Got it. I think two tracking issues will be needed as two APIs will change:
EDIT: I also want to say that this analysis was fairly trivial thanks to Eio’s design exposing functions which take the domain manager. I think this is a win for the capabilities-based design.
Although the Eio.Executor_pool.submit function seems to be designed for only one subsystem to have access to the pool and submit coarse-grained jobs to it, not for multiple decoupled subsystems. I can’t see a way for both an HTTP server and an async message queue (eg) subsystem to share the same pool.
OK, I’ve suggested a multi-core runtime strategy, basically:
let () = Par.run @@ env ->
...run on multiple cores...
(* Distribute slices of the array across all worker domains *)

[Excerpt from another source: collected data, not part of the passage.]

(* ===== verification/SchedulerProps.v ===== *)
(** * Theorems on the scheduler *)

From Stdlib Require Import Sorting.Sorted.
From S2P Require Import Prelude GoStd Redis Keys Types Codec Lock Env WorkerRepo ContainerRepo.
From S2P Require Import WorkspaceRepo Backlog PoolManager Scheduler Samples WorkerSpec.
From S2P Require Import SchedulerSpec.

Local Open Scope Z_scope.
Set Default Proof Using "Type".

Section scheduler_props.
Context {FMT : GoFmt} {MS : Mapstructure} {JSON : JsonRequests} {SORT : SortSlice}.
Context {BR : BackendRepository} {SS : SchedulerServices} (imageService : ImageServiceConfig).
Context {MSL : MapstructureLaws MS} {JL : JsonLaws JSON} {SRT : SortLaws SORT}.
Context {S : RedisServer} {SL : RedisLaws S}.

(** C29. The worker chosen for a request suits it (pool, free CPU, memory and GPUs,
    status, preemptability, runtime) and no suitable worker has a higher score; no
    worker is chosen exactly when none is suitable. *)
Theorem pick_worker_optimal workers request :
  match pick_worker workers request with
  | inr w' => exists w, w ∈ workers /\ suitable request w /\ w' = adjusted request w /\
      forall v, v ∈ workers -> suitable request v ->
        worker_score (adjusted request v) <= worker_score w'
  | inl e => e = ENoSuitableWorkerFound /\ forall w, w ∈ workers -> ~ suitable request w
  end.
Proof using Type SRT. apply pick_worker_spec. Qed.

(** End to end, selecting a worker and placing a request on it never takes
    more CPU, memory or GPUs than the worker has free, on any lawful server: when
    it succeeds a stored worker that suits the request lost exactly the requested
    amounts, none below zero, its version moved on, and the request is at the end
    of its queue. *)
Theorem place_within_capacity request (s : srv) L :
  request_ok request -> worker_index (view s) ->
  ends (place imageService request) s L (λ r d', r.1 = inr tt -> placed request r.2 (view s) d').
Proof using Type MSL SRT SL. intros Hok Hi. apply ends_wp. by apply wp_place. Qed.

(** C5. One turn of the processing loop on any lawful server, with requests in
    the backlog that were pushed at least once.  The request taken is one with the
    least score; it is placed on a suitable worker within its capacity, or handed
    to a retry with a higher count (at most the maximum) or given up, or a worker
    is going to be added for it, or it is dropped: then nothing but the backlog and
    locks of workers changed, so neither its container state nor its request
    status tells of the drop. *)
Theorem process_one_accounts now m order W (s : srv) L :
  worker_index (view s) -> backlog_rel (view s) W ->
  (forall j r, W !! j = Some r -> 1 <= cr_RetryCount r) ->
  ends (process_one imageService now m order) s L (turn_post now W (view s)).
Proof using Type MSL SRT JL SL. intros. apply ends_wp. by apply wp_process_one. Qed.

(** C12. The backlog refines a priority queue: for any sequence of pushes and pops
    each pop returns a waiting request with the least score and removes it, each
    request at most once; a call that reports an error did nothing or did what it
    was asked. *)
Theorem backlog_refines_priority_queue ops Q (s : srv) L :
  Forall bop_ok ops -> backlog_rel (view s) Q ->
  ends (backlog_ops ops) s L (λ xs d', exists Q', pq_trace Q ops xs Q' /\ backlog_rel d' Q').
Proof using Type JL SL. intros. apply ends_wp. by apply wp_backlog_ops. Qed.
End scheduler_props.

(** Retries end: a request that was pushed once and keeps failing is pushed
    again at most twice, whatever the clock shows, and is then given up. *)
Theorem retries_bounded clock request :
  cr_RetryCount request = 1 ->
  exists n, retries 3 clock 0 request = Some n /\ (n <= 2)%nat.
Proof.
  intros H. destruct (retries_bound 3 clock 0 request) as (n & Hn & Hle);
    rewrite ?H; unfold maxScheduleRetryCount in *; [lia|simpl; lia|].
  exists n. split; [done|]. rewrite H in Hle. simpl in Hle. lia.
Qed.

(** The delay before a retry doubles from two seconds and never exceeds thirty
    (up to the retry count where the multiplication would overflow). *)
Theorem backoff_delay_bounded n :
  1 <= n <= 33 -> calculateBackoffDelay n = Z.min (2 ^ n) 30 * second.
Proof. apply backoff_delay. Qed.

(** In whatever order the pools are visited, [GetPoolByFilters] returns exactly
    the healthy pools that serve the GPU type, highest priority first. *)
Theorem GetPoolByFilters_correct `{SORT : SortSlice, SRT : !SortLaws SORT} m order gpuType :
  order ≡ₚ map_to_list (pm_poolMap m) ->
  (forall p, p ∈ GetPoolByFilters m order gpuType <->
     (exists name, pm_poolMap m !! name = Some p) /\ serves m gpuType p = true) /\
  StronglySorted (λ a b, wpc_Priority (wp_Config b) <= wpc_Priority (wp_Config a))
    (GetPoolByFilters m order gpuType).
Proof. apply GetPoolByFilters_spec. Qed.

(** Every controller [getControllers] returns belongs to a pool the request may
    use (the selected pool, or a healthy pool of a requested GPU type) and meets
    the request's preemptability, pool selector and runtime; it never returns an
    empty list. *)
Theorem getControllers_correct `{SORT : SortSlice, SRT : !SortLaws SORT} m order request cs :
  (forall i, order i ≡ₚ map_to_list (pm_poolMap m)) ->
  getControllers m order request = inr cs ->
  cs <> [] /\ forall c, c ∈ cs ->
    controller_ok request c /\ exists p, c = wp_Controller p /\ pool_for m request p.
Proof. apply getControllers_sound. Qed.

(** ** Concrete runs *)

Definition ex_backend : BackendRepository := {|
  GetLatestCheckpointByStubId _ := inr None;
  backend_GetConcurrencyLimitByWorkspaceId _ := inl ESqlNoRows;
  GetImageCredentialSecret _ := inr "";
  GetSecretByNameDecrypted _ _ := inl ESqlNoRows |}.

Definition ex_services : SchedulerServices := {|
  GetRegistryTokenForImage _ _ := inr "";
  send_stop_event _ := ok tt |}.

Definition ex_images : ImageServiceConfig := mkImageServiceConfig "" "" "" ∅.

Definition ex_json : string :=
  match marshalRequest (JsonRequests := bits_json) ex_waiting with inr j => j | inl _ => "" end.

Definition ex_scheduler_db : rdb :=
  set_kv SchedulerContainerRequests (RVZSet {[ ex_json := 0 ]}) ex_cluster.

Lemma ex_worker_index d :
  kv d !! SchedulerWorkerIndex = Some (RVSet {[SchedulerWorkerState "w2"]}) ->
  kv d !! SchedulerWorkerState "w2" = Some (worker_hash ex_cpu_worker) ->
  worker_index (FMT := plain_fmt) d.
Proof.
  intros Hi Hw. exists {[SchedulerWorkerState "w2"]}. split; [by rewrite Hi|].
  intros key ->%elem_of_singleton. exists "w2". split; [done|].
  intros w. unfold stored, stored_at. rewrite Hw. vm_compute. by intros [= <-].
Qed.

Lemma pick_worker_optimal_witness :
  match pick_worker (H := insertion_sort) [ex_worker; ex_cpu_worker] ex_waiting with
  | inr w' => exists w, w ∈ [ex_worker; ex_cpu_worker] /\ suitable ex_waiting w /\
      w' = adjusted ex_waiting w /\
      forall v, v ∈ [ex_worker; ex_cpu_worker] -> suitable ex_waiting v ->
        worker_score (adjusted ex_waiting v) <= worker_score w'
  | inl e => e = ENoSuitableWorkerFound /\
      forall w, w ∈ [ex_worker; ex_cpu_worker] -> ~ suitable ex_waiting w
  end /\ pick_worker (H := insertion_sort) [ex_worker; ex_cpu_worker] ex_waiting = inr ex_cpu_worker.
Proof.
  split; [|vm_compute; reflexivity].
  exact (pick_worker_optimal (SORT := insertion_sort) (SRT := insertion_sort_laws)
    [ex_worker; ex_cpu_worker] ex_waiting).
Defined.

Lemma place_within_capacity_witness :
  let p := place (FMT := plain_fmt) (MS := copy_struct) (JSON := bits_json) (SORT := insertion_sort)
             (BR := ex_backend) (SS := ex_services) ex_images ex_waiting in
  ends (S := ref_server) p (on ex_cluster) ∅
    (λ r d', r.1 = inr tt ->
       placed (FMT := plain_fmt) (JSON := bits_json) ex_waiting r.2 ex_cluster d') /\
  (run (S := ref_server) p (on ex_cluster) ∅).1.1.1 = inr tt.
Proof.
  split; [|vm_compute; reflexivity].
  refine (place_within_capacity (MSL := copy_struct_laws) (SRT := insertion_sort_laws)
    (S := ref_server) ex_images ex_waiting (on ex_cluster) ∅ _ _).
  - repeat split; discriminate.
  - apply ex_worker_index; reflexivity.
Defined.

Lemma ex_backlog_rel : backlog_rel (JSON := bits_json) ex_scheduler_db {[ ex_json := ex_waiting ]}.
Proof.
  split.
  - unfold ex_scheduler_db, set_kv. cbn [kv]. rewrite lookup_insert_eq, map_fmap_singleton. reflexivity.
  - intros j r [<- <-]%lookup_singleton_Some. split; reflexivity.
Qed.

Lemma process_one_accounts_witness :
  let p := process_one (FMT := plain_fmt) (MS := copy_struct) (JSON := bits_json)
             (SORT := insertion_sort) (BR := ex_backend) (SS := ex_services) ex_images 5
             (NewWorkerPoolManager false) (λ _, []) in
  ends (S := ref_server) p (on ex_scheduler_db) ∅
    (turn_post (FMT := plain_fmt) (JSON := bits_json) 5 {[ ex_json := ex_waiting ]} ex_scheduler_db).
Proof.
  refine (process_one_accounts (MSL := copy_struct_laws) (SRT := insertion_sort_laws)
    (JL := bits_json_laws) (S := ref_server) ex_images 5 _ _ _ (on ex_scheduler_db) ∅ _ _ _).
  - apply ex_worker_index; unfold ex_scheduler_db, set_kv; simpl kv;
      (rewrite lookup_insert_ne by key_ne); reflexivity.
  - exact ex_backlog_rel.
  - intros j r [_ <-]%lookup_singleton_Some. discriminate.
Defined.

Lemma backlog_refines_priority_queue_witness :
  let ops := [BPush (ex_request "c2" 1 2 "" 0); BPop; BPop; BPop] in
  ends (S := ref_server) (backlog_ops (JSON := bits_json) ops) (on ex_scheduler_db) ∅
    (λ xs d', exists Q', pq_trace (JSON := bits_json) {[ ex_json := ex_waiting ]} ops xs Q' /\
       backlog_rel (JSON := bits_json) d' Q').
Proof.
  apply (backlog_refines_priority_queue (JL := bits_json_laws) (S := ref_server) _
    {[ ex_json := ex_waiting ]} (on ex_scheduler_db) ∅).
  - repeat constructor.
  - exact ex_backlog_rel.
Defined.

Lemma retries_bounded_witness :
  exists n, retries 3 (λ _, 0) 0 ex_waiting = Some n /\ (n <= 2)%nat.
Proof. exact (retries_bounded (λ _, 0) ex_waiting eq_refl). Defined.

Lemma backoff_delay_bounded_witness : calculateBackoffDelay 2 = Z.min (2 ^ 2) 30 * second.
Proof. apply (backoff_delay_bounded 2). lia. Defined.

Definition ex_controller : WorkerPoolController :=
  mkController "gpu" false false "runc" (inr zeroWorkerPoolState) (λ _ _ _, fail (EMsg "no capacity")).

Definition ex_manager : WorkerPoolManager :=
  SetPool (NewWorkerPoolManager true) "gpu" (mkWorkerPoolConfig "A10G" 1) ex_controller.

Lemma GetPoolByFilters_correct_witness :
  (forall p, p ∈ GetPoolByFilters (SORT := insertion_sort) ex_manager
       (map_to_list (pm_poolMap ex_manager)) "A10G" <->
     (exists name, pm_poolMap ex_manager !! name = Some p) /\ serves ex_manager "A10G" p = true) /\
  StronglySorted (λ a b, wpc_Priority (wp_Config b) <= wpc_Priority (wp_Config a))
    (GetPoolByFilters (SORT := insertion_sort) ex_manager (map_to_list (pm_poolMap ex_manager)) "A10G").
Proof.
  exact (GetPoolByFilters_correct (SORT := insertion_sort) (SRT := insertion_sort_laws) ex_manager _
    "A10G" (Permutation_refl _)).
Defined.

Lemma getControllers_correct_witness :
  let req := set_cr_Gpu "A10G" (mkContainerRequest "c1" [] [] 1 1 "" ["A10G"] 1 "img" "stub" "ws"
    zeroWorkspace (mkStubWithRelated zeroStub zeroWorkspace zeroObject None) 0 [] 0 "" false false
    zeroBuildOptions [] 0 "" None "" "" "" false [] false) in
  [ex_controller] <> [] /\ forall c, c ∈ [ex_controller] ->
    controller_ok req c /\ exists p, c = wp_Controller p /\ pool_for ex_manager req p.
Proof.
  refine (getControllers_correct (SORT := insertion_sort) (SRT := insertion_sort_laws) ex_manager
    (λ _, map_to_list (pm_poolMap ex_manager)) _ _ (λ _, Permutation_refl _) _).
  vm_compute. reflexivity.
Defined.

let result = Par.sum env large_float_array in
...
So this takes care of starting up the recommended number of domains and running the app across all of them, while also setting up a way to submit parallelized (ie CPU-intensive) tasks and getting a promise of the result.
This is a POC right now (linked above) but I believe this is a good direction: users don’t need to worry about setting up domains, they don’t need to hand over all of the domains to a specific subsystem like the HTTP server, they don’t need to figure out how many domains to allocate for what.
Of course, this is not thoroughly tested or benchmarked right now; more to come. But happy to discuss more.
Sorry to interfere with this question, but I’d just like to mention that this is exactly what Miou offers with Miou.parallel:
let () = Miou.run @@ fun () ->
let result = Miou.parallel sum large_float_array in
...
You can see the documentation here (with a little example): Miou.parallel. And about an HTTP server, httpcats is released and actually it follows the pattern you suggest.
There’s an interesting discussion going on here regarding domains vs threads as building blocks and the merits of user-defined concurrency. Admins, can we split this discussion thread up?